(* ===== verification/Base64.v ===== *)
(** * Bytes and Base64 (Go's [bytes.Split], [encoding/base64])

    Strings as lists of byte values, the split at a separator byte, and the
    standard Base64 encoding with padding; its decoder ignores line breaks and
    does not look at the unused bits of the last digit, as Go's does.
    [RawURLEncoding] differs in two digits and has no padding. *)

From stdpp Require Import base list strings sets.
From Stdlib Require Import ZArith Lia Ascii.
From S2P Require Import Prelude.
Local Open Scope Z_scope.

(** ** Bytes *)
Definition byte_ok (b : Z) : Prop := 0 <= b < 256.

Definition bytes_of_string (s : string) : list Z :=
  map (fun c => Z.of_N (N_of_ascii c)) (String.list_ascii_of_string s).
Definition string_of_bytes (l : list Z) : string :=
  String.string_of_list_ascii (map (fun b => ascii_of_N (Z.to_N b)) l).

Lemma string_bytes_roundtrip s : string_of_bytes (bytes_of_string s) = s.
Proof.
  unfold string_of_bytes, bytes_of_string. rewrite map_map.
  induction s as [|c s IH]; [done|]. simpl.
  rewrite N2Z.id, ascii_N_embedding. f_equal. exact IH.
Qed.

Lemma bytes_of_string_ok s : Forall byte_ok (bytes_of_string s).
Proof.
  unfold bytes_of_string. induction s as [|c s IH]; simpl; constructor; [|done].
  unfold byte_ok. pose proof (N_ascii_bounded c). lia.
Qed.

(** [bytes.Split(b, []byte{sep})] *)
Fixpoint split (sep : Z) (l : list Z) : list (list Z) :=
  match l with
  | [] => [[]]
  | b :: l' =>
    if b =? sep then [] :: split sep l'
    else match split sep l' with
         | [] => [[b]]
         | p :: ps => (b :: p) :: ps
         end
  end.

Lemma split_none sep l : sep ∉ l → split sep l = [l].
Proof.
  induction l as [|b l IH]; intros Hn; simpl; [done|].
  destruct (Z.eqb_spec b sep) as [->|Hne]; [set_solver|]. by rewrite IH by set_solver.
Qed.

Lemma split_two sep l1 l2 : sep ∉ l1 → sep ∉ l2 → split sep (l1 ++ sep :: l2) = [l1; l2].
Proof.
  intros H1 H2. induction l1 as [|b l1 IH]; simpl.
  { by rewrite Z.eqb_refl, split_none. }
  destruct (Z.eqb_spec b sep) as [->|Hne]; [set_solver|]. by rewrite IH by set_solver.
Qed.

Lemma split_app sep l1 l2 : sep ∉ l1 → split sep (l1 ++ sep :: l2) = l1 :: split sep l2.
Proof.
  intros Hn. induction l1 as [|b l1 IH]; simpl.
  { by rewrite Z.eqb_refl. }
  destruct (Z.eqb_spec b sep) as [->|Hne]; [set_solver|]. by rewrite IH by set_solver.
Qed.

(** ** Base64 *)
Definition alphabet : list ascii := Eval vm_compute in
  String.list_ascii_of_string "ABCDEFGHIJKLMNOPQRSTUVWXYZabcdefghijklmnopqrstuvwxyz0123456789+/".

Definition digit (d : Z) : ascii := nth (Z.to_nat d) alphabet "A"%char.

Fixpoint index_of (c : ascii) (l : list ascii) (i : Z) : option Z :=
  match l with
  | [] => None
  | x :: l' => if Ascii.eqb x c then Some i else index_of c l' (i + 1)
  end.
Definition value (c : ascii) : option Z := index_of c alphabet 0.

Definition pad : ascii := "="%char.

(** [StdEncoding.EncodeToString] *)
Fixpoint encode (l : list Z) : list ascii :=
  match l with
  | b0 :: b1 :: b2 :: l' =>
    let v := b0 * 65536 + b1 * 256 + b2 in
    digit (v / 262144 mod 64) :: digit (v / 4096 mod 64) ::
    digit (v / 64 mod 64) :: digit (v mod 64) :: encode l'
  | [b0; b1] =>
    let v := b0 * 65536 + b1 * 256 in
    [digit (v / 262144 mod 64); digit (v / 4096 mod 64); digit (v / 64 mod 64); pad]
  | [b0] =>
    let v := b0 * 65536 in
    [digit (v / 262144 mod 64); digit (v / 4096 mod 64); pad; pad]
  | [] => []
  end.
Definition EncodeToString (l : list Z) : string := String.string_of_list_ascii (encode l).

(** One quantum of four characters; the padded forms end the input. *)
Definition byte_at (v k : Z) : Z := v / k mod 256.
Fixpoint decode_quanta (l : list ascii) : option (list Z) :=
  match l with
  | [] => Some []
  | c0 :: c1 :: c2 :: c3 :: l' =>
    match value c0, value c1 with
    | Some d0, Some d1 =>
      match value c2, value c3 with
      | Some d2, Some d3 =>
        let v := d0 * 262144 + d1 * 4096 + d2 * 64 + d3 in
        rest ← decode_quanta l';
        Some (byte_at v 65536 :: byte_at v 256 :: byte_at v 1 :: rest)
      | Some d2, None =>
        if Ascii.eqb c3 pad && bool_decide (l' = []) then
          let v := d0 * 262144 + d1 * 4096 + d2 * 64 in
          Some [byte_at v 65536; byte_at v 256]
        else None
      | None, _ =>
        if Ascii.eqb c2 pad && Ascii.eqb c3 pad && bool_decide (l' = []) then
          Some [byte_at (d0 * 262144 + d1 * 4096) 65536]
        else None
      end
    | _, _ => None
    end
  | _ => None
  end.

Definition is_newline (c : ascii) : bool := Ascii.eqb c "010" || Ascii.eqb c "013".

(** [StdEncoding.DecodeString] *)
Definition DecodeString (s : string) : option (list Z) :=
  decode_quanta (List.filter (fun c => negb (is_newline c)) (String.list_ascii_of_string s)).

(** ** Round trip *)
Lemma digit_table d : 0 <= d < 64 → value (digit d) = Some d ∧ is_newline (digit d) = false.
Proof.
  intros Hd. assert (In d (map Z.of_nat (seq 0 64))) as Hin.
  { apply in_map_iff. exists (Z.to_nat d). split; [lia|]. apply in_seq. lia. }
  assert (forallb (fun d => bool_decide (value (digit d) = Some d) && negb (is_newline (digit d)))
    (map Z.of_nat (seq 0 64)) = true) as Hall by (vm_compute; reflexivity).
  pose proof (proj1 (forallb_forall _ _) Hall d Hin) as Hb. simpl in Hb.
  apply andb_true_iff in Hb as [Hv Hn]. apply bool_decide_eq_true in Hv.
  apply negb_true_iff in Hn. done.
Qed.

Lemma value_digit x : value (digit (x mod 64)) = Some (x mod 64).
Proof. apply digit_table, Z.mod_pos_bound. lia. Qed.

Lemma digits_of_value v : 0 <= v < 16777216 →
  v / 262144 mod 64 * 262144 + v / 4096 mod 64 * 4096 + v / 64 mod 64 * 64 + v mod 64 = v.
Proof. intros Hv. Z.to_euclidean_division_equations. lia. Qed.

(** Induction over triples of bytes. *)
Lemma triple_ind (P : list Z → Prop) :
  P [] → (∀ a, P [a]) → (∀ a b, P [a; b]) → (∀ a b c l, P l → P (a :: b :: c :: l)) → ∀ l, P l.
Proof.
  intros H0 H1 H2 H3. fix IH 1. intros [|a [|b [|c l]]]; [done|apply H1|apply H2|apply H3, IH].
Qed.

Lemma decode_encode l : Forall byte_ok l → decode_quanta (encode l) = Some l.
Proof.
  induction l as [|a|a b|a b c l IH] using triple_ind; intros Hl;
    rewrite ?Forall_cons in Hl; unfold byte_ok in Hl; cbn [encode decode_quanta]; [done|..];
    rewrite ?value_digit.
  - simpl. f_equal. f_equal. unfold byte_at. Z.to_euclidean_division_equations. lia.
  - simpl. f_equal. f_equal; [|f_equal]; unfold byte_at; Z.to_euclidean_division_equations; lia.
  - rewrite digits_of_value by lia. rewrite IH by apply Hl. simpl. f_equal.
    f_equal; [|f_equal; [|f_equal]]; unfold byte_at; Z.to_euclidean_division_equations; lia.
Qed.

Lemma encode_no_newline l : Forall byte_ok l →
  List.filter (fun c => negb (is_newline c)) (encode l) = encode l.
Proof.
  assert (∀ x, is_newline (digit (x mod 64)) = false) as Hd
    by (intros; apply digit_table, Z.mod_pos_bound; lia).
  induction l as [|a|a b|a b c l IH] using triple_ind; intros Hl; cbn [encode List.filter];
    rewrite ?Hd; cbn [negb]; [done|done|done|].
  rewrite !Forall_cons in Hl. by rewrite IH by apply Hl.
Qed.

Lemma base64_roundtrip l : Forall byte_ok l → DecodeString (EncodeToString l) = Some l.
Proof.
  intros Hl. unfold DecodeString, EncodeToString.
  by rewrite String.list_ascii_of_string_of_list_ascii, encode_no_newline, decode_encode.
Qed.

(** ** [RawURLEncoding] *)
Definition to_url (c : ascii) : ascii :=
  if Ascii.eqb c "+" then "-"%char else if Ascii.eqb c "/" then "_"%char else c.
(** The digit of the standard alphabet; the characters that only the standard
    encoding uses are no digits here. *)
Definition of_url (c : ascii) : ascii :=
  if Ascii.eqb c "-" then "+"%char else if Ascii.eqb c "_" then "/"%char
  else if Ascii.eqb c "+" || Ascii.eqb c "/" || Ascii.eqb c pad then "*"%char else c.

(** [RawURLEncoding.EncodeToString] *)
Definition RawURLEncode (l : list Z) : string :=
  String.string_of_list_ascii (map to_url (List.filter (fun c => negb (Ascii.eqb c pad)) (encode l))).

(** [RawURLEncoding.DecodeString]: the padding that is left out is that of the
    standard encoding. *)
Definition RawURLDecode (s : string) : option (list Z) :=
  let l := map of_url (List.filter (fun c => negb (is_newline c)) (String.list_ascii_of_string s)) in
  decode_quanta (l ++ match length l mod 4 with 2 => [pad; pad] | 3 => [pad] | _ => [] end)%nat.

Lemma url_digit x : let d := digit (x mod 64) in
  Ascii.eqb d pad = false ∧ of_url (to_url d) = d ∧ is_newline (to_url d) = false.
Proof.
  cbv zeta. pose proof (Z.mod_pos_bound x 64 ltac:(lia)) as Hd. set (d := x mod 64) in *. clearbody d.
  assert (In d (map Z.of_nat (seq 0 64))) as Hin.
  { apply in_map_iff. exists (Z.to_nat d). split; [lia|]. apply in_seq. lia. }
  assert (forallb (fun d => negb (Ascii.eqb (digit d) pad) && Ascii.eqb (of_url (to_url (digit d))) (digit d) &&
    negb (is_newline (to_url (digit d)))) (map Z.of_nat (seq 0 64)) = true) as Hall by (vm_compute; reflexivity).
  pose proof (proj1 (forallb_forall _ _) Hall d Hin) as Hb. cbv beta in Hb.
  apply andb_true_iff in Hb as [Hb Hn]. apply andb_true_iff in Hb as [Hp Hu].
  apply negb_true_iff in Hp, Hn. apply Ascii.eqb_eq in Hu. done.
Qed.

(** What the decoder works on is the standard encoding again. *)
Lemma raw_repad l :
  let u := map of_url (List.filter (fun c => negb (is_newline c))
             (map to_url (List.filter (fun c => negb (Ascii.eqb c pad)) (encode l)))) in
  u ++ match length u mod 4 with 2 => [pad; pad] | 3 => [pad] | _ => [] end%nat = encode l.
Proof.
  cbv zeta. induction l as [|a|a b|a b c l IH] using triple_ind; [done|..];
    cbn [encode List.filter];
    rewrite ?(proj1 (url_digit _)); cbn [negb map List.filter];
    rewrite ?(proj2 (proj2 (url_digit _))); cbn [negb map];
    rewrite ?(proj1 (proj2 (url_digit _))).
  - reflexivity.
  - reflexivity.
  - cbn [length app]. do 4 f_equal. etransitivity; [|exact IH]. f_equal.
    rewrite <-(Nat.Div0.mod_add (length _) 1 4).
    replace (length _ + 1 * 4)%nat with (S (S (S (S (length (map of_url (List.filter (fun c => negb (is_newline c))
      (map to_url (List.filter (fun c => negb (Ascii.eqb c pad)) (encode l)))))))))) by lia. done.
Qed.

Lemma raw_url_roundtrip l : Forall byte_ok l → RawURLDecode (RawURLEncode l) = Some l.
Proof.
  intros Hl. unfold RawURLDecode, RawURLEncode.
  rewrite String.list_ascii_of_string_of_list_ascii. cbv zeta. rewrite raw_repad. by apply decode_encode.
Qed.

-- -- --

### HOW TO COMPLETE THIS TASK
Out of the entries above, write out only the lines between the line holding "cbv zeta. induction" and the line holding "intros Hl. unfold RawURLDecode, RawURLEncode.", inclusive, each exactly as given.

### WRITTEN ANSWER
  cbv zeta. induction l as [|a|a b|a b c l IH] using triple_ind; [done|..];
    cbn [encode List.filter];
    rewrite ?(proj1 (url_digit _)); cbn [negb map List.filter];
    rewrite ?(proj2 (proj2 (url_digit _))); cbn [negb map];
    rewrite ?(proj1 (proj2 (url_digit _))).
  - reflexivity.
  - reflexivity.
  - cbn [length app]. do 4 f_equal. etransitivity; [|exact IH]. f_equal.
    rewrite <-(Nat.Div0.mod_add (length _) 1 4).
    replace (length _ + 1 * 4)%nat with (S (S (S (S (length (map of_url (List.filter (fun c => negb (is_newline c))
      (map to_url (List.filter (fun c => negb (Ascii.eqb c pad)) (encode l)))))))))) by lia. done.
Qed.

Lemma raw_url_roundtrip l : Forall byte_ok l → RawURLDecode (RawURLEncode l) = Some l.
Proof.
  intros Hl. unfold RawURLDecode, RawURLEncode.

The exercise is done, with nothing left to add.